Could you reproduce, from the records below, everything from the line with "Lemma validateAuth_nil a" down to the line with "unfold validateURL. quiet.", keeping both of those lines and changing nothing?
***** Given entries
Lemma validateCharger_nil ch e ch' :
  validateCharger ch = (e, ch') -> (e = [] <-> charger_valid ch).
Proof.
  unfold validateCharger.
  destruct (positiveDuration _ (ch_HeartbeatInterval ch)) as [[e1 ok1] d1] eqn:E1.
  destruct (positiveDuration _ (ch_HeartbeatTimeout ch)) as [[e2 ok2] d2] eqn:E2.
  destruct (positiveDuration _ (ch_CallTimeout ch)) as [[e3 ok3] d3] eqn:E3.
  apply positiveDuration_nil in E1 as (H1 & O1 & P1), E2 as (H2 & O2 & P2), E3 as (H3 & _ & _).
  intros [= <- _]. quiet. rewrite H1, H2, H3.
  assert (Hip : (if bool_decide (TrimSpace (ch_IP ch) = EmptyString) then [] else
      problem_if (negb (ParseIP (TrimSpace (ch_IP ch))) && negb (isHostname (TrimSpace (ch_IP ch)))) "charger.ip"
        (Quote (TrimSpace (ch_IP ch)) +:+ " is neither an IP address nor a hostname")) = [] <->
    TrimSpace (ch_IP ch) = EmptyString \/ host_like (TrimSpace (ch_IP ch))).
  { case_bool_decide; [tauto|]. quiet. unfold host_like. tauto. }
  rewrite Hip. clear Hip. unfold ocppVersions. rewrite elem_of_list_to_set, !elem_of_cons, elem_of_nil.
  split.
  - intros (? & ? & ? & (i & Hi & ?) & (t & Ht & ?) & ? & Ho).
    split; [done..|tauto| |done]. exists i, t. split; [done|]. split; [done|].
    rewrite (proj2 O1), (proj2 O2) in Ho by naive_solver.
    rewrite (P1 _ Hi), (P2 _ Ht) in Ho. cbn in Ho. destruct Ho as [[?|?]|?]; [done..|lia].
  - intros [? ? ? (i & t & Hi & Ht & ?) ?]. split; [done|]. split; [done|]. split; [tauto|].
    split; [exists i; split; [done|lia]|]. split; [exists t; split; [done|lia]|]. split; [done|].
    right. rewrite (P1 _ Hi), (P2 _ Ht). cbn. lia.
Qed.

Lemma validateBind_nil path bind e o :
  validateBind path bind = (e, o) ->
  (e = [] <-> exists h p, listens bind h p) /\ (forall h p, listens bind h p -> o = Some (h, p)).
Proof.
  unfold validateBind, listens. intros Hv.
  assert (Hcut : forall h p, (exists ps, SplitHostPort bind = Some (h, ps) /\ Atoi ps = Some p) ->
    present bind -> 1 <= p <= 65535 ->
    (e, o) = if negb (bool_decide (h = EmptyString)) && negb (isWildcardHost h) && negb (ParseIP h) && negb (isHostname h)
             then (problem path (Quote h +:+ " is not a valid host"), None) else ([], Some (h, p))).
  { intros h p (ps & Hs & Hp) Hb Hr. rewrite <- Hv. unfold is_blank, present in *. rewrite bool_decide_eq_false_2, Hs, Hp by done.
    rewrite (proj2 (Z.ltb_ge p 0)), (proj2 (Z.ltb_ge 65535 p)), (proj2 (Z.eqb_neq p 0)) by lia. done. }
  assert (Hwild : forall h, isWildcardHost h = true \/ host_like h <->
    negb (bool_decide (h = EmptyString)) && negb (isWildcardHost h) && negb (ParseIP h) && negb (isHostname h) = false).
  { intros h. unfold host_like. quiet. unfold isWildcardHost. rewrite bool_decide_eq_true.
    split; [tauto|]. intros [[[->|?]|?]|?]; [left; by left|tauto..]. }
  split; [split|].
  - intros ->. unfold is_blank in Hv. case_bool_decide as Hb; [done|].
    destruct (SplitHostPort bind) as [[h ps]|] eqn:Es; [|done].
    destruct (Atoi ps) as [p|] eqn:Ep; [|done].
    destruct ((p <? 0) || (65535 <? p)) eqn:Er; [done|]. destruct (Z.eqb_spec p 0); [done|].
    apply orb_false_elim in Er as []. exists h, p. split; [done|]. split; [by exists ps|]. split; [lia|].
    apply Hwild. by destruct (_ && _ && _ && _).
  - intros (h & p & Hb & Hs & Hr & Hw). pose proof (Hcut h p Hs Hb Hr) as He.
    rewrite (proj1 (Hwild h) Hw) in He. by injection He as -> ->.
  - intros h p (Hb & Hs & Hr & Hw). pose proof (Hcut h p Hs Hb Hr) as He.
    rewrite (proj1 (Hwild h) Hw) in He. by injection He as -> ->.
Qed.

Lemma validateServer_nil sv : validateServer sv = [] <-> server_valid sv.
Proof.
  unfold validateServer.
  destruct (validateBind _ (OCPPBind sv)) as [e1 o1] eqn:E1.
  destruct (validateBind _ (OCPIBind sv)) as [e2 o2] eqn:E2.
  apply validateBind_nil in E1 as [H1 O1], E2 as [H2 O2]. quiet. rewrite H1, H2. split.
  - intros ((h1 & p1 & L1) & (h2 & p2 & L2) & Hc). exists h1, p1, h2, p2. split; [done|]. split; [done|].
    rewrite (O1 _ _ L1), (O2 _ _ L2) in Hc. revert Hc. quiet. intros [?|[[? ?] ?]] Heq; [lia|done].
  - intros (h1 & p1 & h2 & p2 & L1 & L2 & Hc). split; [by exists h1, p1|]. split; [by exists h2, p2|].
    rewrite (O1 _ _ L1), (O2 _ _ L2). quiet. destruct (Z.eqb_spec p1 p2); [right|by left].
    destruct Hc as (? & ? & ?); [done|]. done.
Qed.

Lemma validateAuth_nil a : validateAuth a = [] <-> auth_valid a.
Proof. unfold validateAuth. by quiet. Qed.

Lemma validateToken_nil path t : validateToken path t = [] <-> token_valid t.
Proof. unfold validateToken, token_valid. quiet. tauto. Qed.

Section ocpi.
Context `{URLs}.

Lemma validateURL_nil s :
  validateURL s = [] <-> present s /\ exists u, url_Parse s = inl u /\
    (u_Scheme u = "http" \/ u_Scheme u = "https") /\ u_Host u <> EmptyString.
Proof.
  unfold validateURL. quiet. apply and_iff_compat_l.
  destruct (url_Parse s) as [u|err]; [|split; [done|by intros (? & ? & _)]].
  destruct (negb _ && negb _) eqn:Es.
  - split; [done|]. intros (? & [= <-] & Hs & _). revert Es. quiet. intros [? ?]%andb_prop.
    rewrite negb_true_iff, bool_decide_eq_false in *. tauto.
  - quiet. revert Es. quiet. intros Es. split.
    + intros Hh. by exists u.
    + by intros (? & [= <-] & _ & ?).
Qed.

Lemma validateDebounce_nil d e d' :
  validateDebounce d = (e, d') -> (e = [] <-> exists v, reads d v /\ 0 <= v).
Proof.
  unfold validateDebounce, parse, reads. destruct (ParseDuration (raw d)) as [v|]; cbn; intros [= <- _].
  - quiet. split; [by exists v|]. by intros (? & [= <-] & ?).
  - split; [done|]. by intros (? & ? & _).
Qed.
**********
***** Given entries
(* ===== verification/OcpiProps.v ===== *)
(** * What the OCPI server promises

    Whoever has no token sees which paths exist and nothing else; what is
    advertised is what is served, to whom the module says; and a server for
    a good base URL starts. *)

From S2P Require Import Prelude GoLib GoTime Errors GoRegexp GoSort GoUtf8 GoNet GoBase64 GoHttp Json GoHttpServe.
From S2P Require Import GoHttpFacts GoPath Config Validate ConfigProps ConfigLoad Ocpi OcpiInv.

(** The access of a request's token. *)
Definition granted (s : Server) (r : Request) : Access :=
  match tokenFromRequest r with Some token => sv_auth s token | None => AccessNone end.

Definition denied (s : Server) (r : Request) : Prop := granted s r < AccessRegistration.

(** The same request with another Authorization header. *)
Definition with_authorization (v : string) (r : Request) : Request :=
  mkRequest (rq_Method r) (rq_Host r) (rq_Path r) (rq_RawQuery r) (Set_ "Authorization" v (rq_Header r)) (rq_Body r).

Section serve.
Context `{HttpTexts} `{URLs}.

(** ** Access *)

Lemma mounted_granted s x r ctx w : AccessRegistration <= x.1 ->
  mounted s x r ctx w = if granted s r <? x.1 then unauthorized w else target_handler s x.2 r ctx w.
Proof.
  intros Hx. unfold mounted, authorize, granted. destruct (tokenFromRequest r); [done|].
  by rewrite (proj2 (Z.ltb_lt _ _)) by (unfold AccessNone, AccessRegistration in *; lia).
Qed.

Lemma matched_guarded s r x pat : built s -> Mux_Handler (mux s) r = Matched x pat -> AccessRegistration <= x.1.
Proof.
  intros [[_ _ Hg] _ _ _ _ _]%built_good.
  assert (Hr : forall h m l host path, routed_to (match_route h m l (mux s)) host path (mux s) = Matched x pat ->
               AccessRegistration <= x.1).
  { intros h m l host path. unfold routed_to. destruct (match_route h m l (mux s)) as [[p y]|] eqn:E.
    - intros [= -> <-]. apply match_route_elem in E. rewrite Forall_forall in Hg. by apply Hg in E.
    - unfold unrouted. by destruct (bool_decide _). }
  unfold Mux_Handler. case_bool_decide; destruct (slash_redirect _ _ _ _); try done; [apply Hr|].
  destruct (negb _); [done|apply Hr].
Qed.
**********
***** Given entries
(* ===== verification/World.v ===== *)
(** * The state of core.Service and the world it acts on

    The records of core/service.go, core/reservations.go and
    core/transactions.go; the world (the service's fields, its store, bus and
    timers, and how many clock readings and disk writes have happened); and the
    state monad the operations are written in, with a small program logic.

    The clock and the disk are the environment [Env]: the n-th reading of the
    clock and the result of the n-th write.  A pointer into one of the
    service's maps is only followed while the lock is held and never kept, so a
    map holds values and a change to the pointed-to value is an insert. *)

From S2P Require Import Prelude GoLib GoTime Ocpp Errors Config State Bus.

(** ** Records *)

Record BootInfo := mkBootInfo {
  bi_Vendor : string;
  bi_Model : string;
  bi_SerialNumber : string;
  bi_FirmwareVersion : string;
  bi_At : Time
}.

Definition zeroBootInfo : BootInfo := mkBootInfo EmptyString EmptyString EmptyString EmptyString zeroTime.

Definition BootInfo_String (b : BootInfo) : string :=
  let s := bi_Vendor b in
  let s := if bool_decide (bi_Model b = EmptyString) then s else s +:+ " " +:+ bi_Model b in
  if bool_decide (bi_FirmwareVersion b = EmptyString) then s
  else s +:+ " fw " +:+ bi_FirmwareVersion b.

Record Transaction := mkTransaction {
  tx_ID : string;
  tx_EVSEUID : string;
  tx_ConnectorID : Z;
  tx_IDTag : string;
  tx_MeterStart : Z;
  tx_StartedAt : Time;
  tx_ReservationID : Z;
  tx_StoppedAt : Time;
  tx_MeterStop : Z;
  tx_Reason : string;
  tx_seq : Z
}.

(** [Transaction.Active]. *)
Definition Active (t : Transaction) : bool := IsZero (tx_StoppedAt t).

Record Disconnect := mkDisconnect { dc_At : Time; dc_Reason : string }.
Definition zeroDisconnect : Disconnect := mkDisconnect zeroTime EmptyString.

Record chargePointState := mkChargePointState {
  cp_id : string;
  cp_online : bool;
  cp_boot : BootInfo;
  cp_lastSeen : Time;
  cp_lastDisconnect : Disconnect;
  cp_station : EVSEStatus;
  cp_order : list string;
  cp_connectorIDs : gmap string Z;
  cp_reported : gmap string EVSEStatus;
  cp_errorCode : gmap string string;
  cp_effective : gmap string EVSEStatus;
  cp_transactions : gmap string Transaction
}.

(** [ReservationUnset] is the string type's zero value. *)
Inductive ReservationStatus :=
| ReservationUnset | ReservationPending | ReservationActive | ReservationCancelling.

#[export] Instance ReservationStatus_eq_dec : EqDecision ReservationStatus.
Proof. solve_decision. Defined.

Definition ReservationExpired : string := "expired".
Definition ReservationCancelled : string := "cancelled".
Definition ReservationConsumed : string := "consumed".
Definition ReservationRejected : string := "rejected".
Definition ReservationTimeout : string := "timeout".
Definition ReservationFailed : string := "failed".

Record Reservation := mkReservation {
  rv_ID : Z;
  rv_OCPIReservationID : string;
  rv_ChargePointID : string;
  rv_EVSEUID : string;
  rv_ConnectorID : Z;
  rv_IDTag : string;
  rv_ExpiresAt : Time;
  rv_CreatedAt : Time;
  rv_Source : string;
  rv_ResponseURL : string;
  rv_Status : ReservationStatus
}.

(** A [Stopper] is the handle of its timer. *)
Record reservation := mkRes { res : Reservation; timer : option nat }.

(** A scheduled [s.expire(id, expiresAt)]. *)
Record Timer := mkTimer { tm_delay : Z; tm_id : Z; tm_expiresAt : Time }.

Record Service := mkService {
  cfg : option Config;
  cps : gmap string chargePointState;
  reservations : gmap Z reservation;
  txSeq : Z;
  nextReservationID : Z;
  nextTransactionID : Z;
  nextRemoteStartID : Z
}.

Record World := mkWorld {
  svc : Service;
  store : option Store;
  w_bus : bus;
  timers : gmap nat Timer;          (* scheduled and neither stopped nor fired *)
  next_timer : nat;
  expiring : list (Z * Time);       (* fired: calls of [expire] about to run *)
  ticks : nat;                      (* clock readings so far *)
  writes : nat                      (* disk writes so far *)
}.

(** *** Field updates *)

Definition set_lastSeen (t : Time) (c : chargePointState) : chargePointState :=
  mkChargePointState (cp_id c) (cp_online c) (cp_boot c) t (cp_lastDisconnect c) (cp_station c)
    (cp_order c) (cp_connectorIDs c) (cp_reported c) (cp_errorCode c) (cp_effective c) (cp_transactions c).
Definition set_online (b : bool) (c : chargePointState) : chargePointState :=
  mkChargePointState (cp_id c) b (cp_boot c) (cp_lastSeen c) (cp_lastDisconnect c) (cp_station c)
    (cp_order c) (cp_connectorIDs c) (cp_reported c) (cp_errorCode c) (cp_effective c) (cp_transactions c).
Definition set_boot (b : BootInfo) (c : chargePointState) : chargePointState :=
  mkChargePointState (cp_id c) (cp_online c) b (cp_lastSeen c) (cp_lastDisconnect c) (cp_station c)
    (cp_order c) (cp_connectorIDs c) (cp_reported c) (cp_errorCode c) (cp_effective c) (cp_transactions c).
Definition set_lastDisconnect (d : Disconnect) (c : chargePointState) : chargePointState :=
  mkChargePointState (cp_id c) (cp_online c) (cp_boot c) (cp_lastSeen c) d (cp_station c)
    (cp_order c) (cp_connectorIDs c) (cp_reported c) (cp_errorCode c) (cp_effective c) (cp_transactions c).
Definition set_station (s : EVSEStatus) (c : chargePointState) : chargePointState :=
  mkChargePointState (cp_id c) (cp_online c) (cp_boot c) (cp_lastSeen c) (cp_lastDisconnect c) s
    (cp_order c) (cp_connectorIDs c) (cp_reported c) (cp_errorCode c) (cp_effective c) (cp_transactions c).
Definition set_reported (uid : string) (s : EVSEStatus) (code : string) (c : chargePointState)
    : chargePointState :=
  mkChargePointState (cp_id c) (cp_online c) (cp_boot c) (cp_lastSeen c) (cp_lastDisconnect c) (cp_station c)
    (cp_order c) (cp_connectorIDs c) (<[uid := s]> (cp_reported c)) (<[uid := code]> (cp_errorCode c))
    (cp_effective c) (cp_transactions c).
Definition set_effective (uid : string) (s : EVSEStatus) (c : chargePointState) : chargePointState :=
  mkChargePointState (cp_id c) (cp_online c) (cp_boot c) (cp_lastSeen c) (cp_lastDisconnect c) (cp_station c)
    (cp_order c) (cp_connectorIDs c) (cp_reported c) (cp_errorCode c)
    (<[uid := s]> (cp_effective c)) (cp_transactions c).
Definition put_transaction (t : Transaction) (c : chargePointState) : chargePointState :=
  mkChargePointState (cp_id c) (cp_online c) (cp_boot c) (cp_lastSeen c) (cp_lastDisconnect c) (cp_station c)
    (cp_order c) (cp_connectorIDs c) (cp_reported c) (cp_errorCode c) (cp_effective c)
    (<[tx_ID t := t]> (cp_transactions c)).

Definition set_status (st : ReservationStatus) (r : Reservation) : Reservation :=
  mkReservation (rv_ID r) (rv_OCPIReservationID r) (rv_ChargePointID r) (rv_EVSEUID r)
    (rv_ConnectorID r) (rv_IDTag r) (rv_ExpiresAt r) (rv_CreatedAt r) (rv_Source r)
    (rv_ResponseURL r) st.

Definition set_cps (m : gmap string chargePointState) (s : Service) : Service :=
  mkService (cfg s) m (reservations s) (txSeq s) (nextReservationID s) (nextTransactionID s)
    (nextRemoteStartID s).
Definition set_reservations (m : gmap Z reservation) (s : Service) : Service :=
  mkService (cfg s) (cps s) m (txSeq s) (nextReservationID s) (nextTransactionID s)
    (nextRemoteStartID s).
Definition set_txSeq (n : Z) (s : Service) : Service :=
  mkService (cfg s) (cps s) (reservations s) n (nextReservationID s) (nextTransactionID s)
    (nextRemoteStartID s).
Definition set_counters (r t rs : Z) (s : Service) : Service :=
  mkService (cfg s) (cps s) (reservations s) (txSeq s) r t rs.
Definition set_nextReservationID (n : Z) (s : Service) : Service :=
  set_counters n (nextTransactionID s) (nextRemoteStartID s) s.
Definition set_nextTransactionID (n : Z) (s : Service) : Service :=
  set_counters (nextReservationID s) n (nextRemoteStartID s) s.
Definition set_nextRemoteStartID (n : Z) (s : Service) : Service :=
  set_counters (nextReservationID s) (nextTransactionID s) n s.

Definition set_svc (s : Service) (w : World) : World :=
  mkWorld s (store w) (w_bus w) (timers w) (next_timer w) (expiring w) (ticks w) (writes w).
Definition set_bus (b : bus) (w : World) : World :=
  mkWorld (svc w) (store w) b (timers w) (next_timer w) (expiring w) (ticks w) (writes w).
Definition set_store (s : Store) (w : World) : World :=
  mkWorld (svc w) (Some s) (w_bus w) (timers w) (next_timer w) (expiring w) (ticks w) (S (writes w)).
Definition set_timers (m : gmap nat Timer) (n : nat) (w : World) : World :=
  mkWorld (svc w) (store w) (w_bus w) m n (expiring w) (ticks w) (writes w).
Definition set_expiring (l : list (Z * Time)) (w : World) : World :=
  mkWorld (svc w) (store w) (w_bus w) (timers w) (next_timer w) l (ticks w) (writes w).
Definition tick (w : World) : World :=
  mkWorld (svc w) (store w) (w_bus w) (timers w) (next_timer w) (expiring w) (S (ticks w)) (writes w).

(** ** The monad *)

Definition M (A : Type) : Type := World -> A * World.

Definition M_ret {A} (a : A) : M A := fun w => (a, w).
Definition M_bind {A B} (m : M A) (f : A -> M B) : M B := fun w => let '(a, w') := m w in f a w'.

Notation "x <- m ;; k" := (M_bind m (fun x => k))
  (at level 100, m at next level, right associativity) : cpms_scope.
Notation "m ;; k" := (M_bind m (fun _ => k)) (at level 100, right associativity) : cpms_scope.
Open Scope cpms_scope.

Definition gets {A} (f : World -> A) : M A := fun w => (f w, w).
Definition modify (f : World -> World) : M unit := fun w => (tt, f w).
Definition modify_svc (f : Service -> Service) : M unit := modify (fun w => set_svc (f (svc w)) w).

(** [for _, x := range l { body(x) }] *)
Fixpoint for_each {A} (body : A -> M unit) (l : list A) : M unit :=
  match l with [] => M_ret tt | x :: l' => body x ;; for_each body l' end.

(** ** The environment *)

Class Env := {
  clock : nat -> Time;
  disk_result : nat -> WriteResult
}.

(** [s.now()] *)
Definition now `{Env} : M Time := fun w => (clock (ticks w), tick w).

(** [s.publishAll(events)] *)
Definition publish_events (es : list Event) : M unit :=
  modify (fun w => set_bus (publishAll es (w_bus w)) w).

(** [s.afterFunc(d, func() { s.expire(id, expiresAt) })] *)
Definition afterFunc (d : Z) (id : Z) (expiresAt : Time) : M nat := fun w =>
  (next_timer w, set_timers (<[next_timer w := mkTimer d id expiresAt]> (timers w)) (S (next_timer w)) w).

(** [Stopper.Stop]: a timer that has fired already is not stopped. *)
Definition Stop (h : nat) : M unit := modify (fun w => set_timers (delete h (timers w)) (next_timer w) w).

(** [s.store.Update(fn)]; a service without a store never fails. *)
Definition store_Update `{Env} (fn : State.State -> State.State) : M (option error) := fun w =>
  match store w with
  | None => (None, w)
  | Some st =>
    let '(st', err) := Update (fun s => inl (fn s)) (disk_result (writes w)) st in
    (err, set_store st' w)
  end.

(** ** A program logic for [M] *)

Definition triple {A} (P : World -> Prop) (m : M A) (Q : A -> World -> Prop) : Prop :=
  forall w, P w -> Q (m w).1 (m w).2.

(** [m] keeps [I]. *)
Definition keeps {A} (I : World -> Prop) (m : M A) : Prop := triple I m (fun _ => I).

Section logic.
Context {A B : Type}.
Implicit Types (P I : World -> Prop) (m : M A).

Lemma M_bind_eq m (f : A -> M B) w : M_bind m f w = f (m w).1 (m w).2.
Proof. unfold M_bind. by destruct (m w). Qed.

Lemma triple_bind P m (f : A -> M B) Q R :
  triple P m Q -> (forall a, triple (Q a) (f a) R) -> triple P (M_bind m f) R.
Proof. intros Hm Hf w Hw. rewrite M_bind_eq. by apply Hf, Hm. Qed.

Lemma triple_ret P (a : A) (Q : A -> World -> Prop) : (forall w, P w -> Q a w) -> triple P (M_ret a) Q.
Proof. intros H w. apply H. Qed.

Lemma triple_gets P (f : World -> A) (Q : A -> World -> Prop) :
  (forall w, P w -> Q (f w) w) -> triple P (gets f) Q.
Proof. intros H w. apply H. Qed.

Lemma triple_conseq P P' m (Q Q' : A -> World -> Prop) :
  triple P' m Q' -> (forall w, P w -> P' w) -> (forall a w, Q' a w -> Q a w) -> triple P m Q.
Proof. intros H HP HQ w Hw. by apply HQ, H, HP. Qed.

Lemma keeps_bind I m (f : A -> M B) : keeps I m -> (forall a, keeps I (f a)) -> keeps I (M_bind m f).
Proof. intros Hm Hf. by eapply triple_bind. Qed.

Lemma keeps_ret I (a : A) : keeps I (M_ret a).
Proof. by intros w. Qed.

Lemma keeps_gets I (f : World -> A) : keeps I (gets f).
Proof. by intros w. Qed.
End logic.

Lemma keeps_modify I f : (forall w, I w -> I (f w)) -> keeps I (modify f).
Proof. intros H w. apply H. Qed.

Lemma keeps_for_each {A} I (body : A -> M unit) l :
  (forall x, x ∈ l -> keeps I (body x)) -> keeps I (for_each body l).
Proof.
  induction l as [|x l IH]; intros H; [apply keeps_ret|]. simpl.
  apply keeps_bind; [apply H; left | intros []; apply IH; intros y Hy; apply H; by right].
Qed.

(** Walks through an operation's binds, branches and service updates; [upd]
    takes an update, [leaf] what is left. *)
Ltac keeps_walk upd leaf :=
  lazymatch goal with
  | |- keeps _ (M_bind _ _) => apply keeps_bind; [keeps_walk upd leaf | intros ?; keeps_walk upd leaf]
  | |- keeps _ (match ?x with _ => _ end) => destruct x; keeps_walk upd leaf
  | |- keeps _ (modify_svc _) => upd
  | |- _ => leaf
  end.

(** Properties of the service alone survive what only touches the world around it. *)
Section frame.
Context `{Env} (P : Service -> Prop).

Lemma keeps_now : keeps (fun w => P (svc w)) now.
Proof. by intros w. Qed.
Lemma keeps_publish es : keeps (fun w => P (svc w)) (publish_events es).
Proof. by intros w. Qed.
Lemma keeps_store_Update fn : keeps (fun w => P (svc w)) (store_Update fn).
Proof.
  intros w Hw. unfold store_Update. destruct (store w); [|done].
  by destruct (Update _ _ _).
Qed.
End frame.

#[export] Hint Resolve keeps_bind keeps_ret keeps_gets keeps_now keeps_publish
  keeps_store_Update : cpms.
**********
## Problem solution
Lemma validateAuth_nil a : validateAuth a = [] <-> auth_valid a.
Proof. unfold validateAuth. by quiet. Qed.

Lemma validateToken_nil path t : validateToken path t = [] <-> token_valid t.
Proof. unfold validateToken, token_valid. quiet. tauto. Qed.

Section ocpi.
Context `{URLs}.

Lemma validateURL_nil s :
  validateURL s = [] <-> present s /\ exists u, url_Parse s = inl u /\
    (u_Scheme u = "http" \/ u_Scheme u = "https") /\ u_Host u <> EmptyString.
Proof.
  unfold validateURL. quiet. apply and_iff_compat_l.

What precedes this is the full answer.